-- YOUR GOAL --
Here are the records. Write out exactly the lines between the one holding "Definition marker_line (s" and the one holding "Proof. apply removelast_last. Qed.", inclusive.

-- EXCERPTED RECORDS --
Lemma plain_not_temp dir prefix name :
  has_prefix prefix name = false -> ~ temp_name dir prefix (dir ++ [name]).
Proof.
  intros Hn [r Hr]. apply app_inv_head in Hr. simplify_eq.
  apply not_true_iff_false in Hn. apply Hn, has_prefix_true. by eexists.
Qed.

(** Whatever fails and wherever the machine stops, the target of the pattern
    holds what it held before or the new content; it holds the new content when
    the call succeeds, and the old one when the call reports an error. *)
Lemma replace_file_atomic chmod tidy dir prefix name s w r w' :
  has_prefix prefix name = false ->
  replace_file chmod tidy dir prefix (dir ++ [name]) s w = (r, w') ->
  let p := dir ++ [name] in
  (r = Ok tt /\ w_fs w' !! p = Some (File s)) \/
  (exists e, r = Err e /\ (w_fs w' !! p = w_fs w !! p \/
                          (w_up w' = false /\ w_fs w' !! p = Some (File s)))).
Proof.
  intros Hname H p. unfold replace_file in H. unfold bind at 1 in H.
  destruct (CreateTemp dir prefix w) as [[tmp|e] w1] eqn:E1.
  2:{ simplify_eq. right. exists e. split; [done|]. left.
      change w' with (snd (@Err errno path e, w')). rewrite <-E1.
      apply touches_CreateTemp. by apply plain_not_temp. }
  apply CreateTemp_Ok in E1 as (Hfresh & Htemp & Hfs1).
  assert (p <> tmp) as Hne by (intros <-; by apply (plain_not_temp _ _ _ Hname) in Htemp).
  assert (w_fs w1 !! p = w_fs w !! p) as Hp1 by (by rewrite Hfs1, lookup_insert_ne).
  unfold bind at 1 in H.
  pose proof (touches_fill_temp chmod tmp s w1 p (not_eq_sym Hne)) as Hp2.
  destruct (fill_temp chmod tmp s w1) as [[[]|e] w2] eqn:E2; simpl in Hp2.
  2:{ simplify_eq. right. exists e. split; [done|]. left. congruence. }
  apply fill_temp_Ok in E2; [|by rewrite Hfs1, lookup_insert_eq].
  unfold bind at 1, attempt in H. fold p in H.
  destruct (Rename tmp p w2) as [[[]|e] w3] eqn:E3; simpl in H.
  - left. unfold ret in H. simplify_eq. split; [done|].
    apply atomic_Ok in E3 as [_ E3]. go_inv E3.
    rewrite (rename_file _ _ _ _ _ E E2). apply lookup_insert_eq.
  - apply atomic_Err in E3. right. exists e.
    assert (r = Err e /\ w_fs w' !! p = w_fs w3 !! p /\ (w_up w3 = false -> w_up w' = false))
      as (-> & Hp & Hup).
    { destruct tidy; [|unfold fail in H; by simplify_eq].
      unfold bind, ignore, fail in H. simplify_eq. split_and!; [done| |].
      - by apply touches_Remove, not_eq_sym.
      - intros Hd. unfold Remove. by rewrite atomic_down. }
    split; [done|]. rewrite Hp. destruct E3 as [->|(Hd & [] & E3)]; [left; congruence|].
    right. split; [auto|]. go_inv E3.
    rewrite (rename_file _ _ _ _ _ E E2). apply lookup_insert_eq.
Qed.

(** The pattern writes its target and temporary names only. *)
Lemma touches_replace_file chmod tidy dir prefix p s :
  touches (fun q => below p q = true \/ exists t, temp_name dir prefix t /\ below t q = true)
          (@replace_file X chmod tidy dir prefix p s).
Proof.
  intros w q Hq. unfold replace_file, bind at 1.
  pose proof (touches_CreateTemp dir prefix w q) as H1.
  destruct (CreateTemp dir prefix w) as [[tmp|e] w1] eqn:E1; simpl in *.
  2:{ apply H1. intros Ht. apply Hq. right. exists q. split; [done | apply below_refl]. }
  apply CreateTemp_Ok in E1 as (_ & Htemp & _).
  rewrite <-H1 by (intros Ht; apply Hq; right; exists q; split; [done | apply below_refl]).
  set (P := fun q => below p q = true \/ below tmp q = true).
  assert (~ P q) as HP by (intros [?|?]; apply Hq; eauto).
  eapply touches_elim; [|exact HP].
  footprint; (eapply touches_weaken;
    [first [apply touches_fill_temp | apply touches_Rename | apply touches_Remove]
    | intros q'; unfold P; first [intros <-; right; apply below_refl | tauto]]).
Qed.

(** *** Markers: one line, replaced atomically *)

Definition marker_line (s : string) : string := s +++ String (ascii_of_nat 10) "".
Definition write_marker (chmod : bool) (p : path) (s : string) : M X unit :=
  do! MkdirAll (parent p) ;; replace_file chmod false (parent p) ".tmp-" p (marker_line s).

Lemma parent_app d (x : string) : parent (d ++ [x]) = d.
Proof. apply removelast_last. Qed.

Lemma not_temp_word x r : has_prefix ".tmp-" x = false -> x <> ".tmp-" +++ r.
Proof.
  intros H ->. apply not_true_iff_false in H. apply H, has_prefix_true. by eexists.
Qed.

(** What a marker write can touch. *)
Lemma touches_write_marker chmod d name s :
  touches (fun q => below q d = true \/ below (d ++ [name]) q = true \/
             exists t, temp_name d ".tmp-" t /\ below t q = true) (write_marker chmod (d ++ [name]) s).
Proof.
  unfold write_marker. rewrite parent_app.
  footprint; (eapply touches_weaken; [first [apply touches_MkdirAll | apply touches_replace_file]|]);
    intros q; tauto.
Qed.

(** Writing a marker changes the marker and temporary names only. *)
Lemma write_marker_frame chmod d name s w x rest :
  x <> name -> has_prefix ".tmp-" x = false ->
  w_fs (snd (write_marker chmod (d ++ [name]) s w)) !! (d ++ x :: rest) = w_fs w !! (d ++ x :: rest).
Proof.
  intros Hne Hx. eapply touches_elim; [apply touches_write_marker|]. cbv beta.
  rewrite below_cat, below_ne_head by done. rewrite below_shorter by (rewrite length_app; simpl; lia).
  intros [?|[?|(t & [r ->] & Ht)]]; [done..|].
  rewrite below_cat, below_ne_head in Ht; [done|]. by apply not_eq_sym, not_temp_word.
Qed.

(** A marker write is all or nothing, at every failure and crash point. *)
Lemma write_marker_atomic chmod d name s w r w' :
  has_prefix ".tmp-" name = false ->
  write_marker chmod (d ++ [name]) s w = (r, w') ->
  let p := d ++ [name] in let new := Some (File (marker_line s)) in
  (r = Ok tt /\ w_fs w' !! p = new) \/
  (exists e, r = Err e /\ (w_fs w' !! p = w_fs w !! p \/ (w_up w' = false /\ w_fs w' !! p = new))).
Proof.
  intros Hn H p new. unfold write_marker in H. rewrite parent_app in H. unfold bind in H.
  assert (w_fs (snd (MkdirAll d w)) !! p = w_fs w !! p) as Hp.
  { eapply touches_elim; [apply touches_MkdirAll|]. simpl.
    by rewrite below_shorter by (unfold p; rewrite length_app; simpl; lia). }
  destruct (MkdirAll d w) as [[[]|e] w1]; simpl in Hp; [|simplify_eq; eauto 6].
  apply (replace_file_atomic _ _ _ _ _ _ _ _ _ Hn) in H. fold p new in H.
  by rewrite <-Hp.
Qed.

(** Stepping through a sequence that succeeded. *)
Lemma bind_Ok {A B} (c : M X A) (k : A -> M X B) w b w' :
  bind c k w = (Ok b, w') -> exists a w1, c w = (Ok a, w1) /\ k a w1 = (Ok b, w').
Proof. unfold bind. destruct (c w) as [[a|e] w1]; [eauto | done]. Qed.

Lemma mkdirs_Ok rest : forall pre f f', mkdirs pre rest f = Ok f' -> rest <> [] -> f' !! (pre ++ rest) = Some Dir.
Proof.
  induction rest as [|c rest IH]; intros pre f f' H Hne; [done|]. simpl in H.
  replace (pre ++ c :: rest) with ((pre ++ [c]) ++ rest) by (by rewrite <-app_assoc).
  destruct rest as [|c' rest].
  - rewrite app_nil_r. destruct (f !! (pre ++ [c])) as [[]|] eqn:E; simpl in H; simplify_eq; [done|].
    apply lookup_insert_eq.
  - destruct (f !! (pre ++ [c])) as [[]|] eqn:E; [done|by eapply IH|by eapply IH].
Qed.

Lemma MkdirAll_Ok p w u w' : MkdirAll p w = (Ok u, w') -> p <> [] -> w_fs w' !! p = Some Dir.
Proof. intros [_ H]%gradual_Ok Hp. go_inv H. by eapply (mkdirs_Ok p []). Qed.

Lemma MkdirAll_keeps p w q n : w_fs w !! q = Some n -> w_fs (snd (MkdirAll p w)) !! q = Some n.
Proof.
  intros Hq. unfold MkdirAll, gradual. destruct (w_up w); [|done]. simpl.
  assert (forall rest f', mkdirs [] rest (w_fs w) = Ok f' -> f' !! q = Some n) as Hm.
  { intros rest f' H. destruct (mkdirs_lookup _ _ _ _ q H) as [->|[E _]]; [done|congruence]. }
  destruct (next w); simpl; [destruct (mkdirs [] p (w_fs w)) eqn:E; simpl; eauto | |];
    (destruct (mkdirs [] (take _ _) _) eqn:E; simpl; eauto).
Qed.

(** The directory of a marker is there after it is written, and is never lost. *)
Lemma write_marker_dir chmod d name s w r w' :
  write_marker chmod (d ++ [name]) s w = (r, w') ->
  (w_fs w !! d = Some Dir -> w_fs w' !! d = Some Dir) /\ (r = Ok tt -> d <> [] -> w_fs w' !! d = Some Dir).
Proof.
  intros H. unfold write_marker in H. rewrite parent_app in H. unfold bind in H.
  pose proof (MkdirAll_keeps d w d Dir) as Hk. destruct (MkdirAll d w) as [[[]|e] w1] eqn:E1; simpl in Hk.
  2:{ simplify_eq. by split. }
  assert (w_fs w' !! d = w_fs w1 !! d) as ->.
  { change w' with (snd (r, w')). rewrite <-H. eapply touches_elim; [apply touches_replace_file|]. cbv beta.
    assert (forall x, below (d ++ [x]) d = false) as Hb by (intros; apply below_shorter; rewrite length_app; simpl; lia).
    intros [Hq|(t & [n ->] & Hq)]; by rewrite Hb in Hq. }
  split; [done|]. intros _. by apply (MkdirAll_Ok d w tt).
Qed.

(** A whole file written to a name. *)
Lemma Create_Write_Ok p s w u w1 u' w2 :
  Create p w = (Ok u, w1) -> Write p s w1 = (Ok u', w2) -> w_fs w2 !! p = Some (File s).
Proof.
  intros [_ H1]%atomic_Ok [_ H2]%gradual_Ok.
  assert (w_fs w1 !! p = Some (File "")) as Hp.
  { destruct (w_fs w !! p) as [[]|]; try done; destruct (is_dir _ _); try done; injection H1 as _ E;
      rewrite <-E; apply lookup_insert_eq. }
  injection H2 as _ E. rewrite <-E. unfold append_to. rewrite Hp. apply lookup_insert_eq.
Qed.

(** Stepping through the combinators. *)
Lemma bind_attempt {A B} (c : M X A) (k : result errno A -> M X B) w :
  bind (attempt c) k w = k (fst (c w)) (snd (c w)).
Proof. unfold bind, attempt. by destruct (c w). Qed.

Lemma bind_ignore {A B} (c : M X A) (k : unit -> M X B) w :
  bind (ignore c) k w = k tt (snd (c w)).
Proof. done. Qed.

Lemma touches_none {A} (c : M X A) w :
  touches (fun _ => False) c -> w_fs (snd (c w)) = w_fs w.
Proof. intros H. apply map_eq. intros q. apply H. tauto. Qed.
(** *** When nothing fails *)

Definition calm w : Prop := w_up w = true /\ w_oracle w = [].
Definition with_fs (f : fs) w : world X := mkWorld f (w_oracle w) (w_up w) (w_seed w) (w_ext w).

Lemma calm_with_fs f w : calm w -> calm (with_fs f w).
Proof. done. Qed.

Lemma with_fs_id w : with_fs (w_fs w) w = w.
Proof. by destruct w. Qed.

Lemma with_fs_twice f g w : with_fs f (with_fs g w) = with_fs f w.
Proof. done. Qed.

Lemma atomic_calm {A} (run : fs -> result errno (A * fs)) w : calm w ->
  atomic run w = match run (w_fs w) with
                 | Ok (a, f) => (Ok a, with_fs f w)
                 | Err e => (Err e, w)
                 end.
Proof.
  destruct w as [f or up sd x]. intros [Hu Ho]. simpl in Hu, Ho. subst.
  unfold atomic, next. simpl. by destruct (run f) as [[]|].
Qed.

-- ANSWER TO THE EXERCISE --
Definition marker_line (s : string) : string := s +++ String (ascii_of_nat 10) "".
Definition write_marker (chmod : bool) (p : path) (s : string) : M X unit :=
  do! MkdirAll (parent p) ;; replace_file chmod false (parent p) ".tmp-" p (marker_line s).

Lemma parent_app d (x : string) : parent (d ++ [x]) = d.
Proof. apply removelast_last. Qed.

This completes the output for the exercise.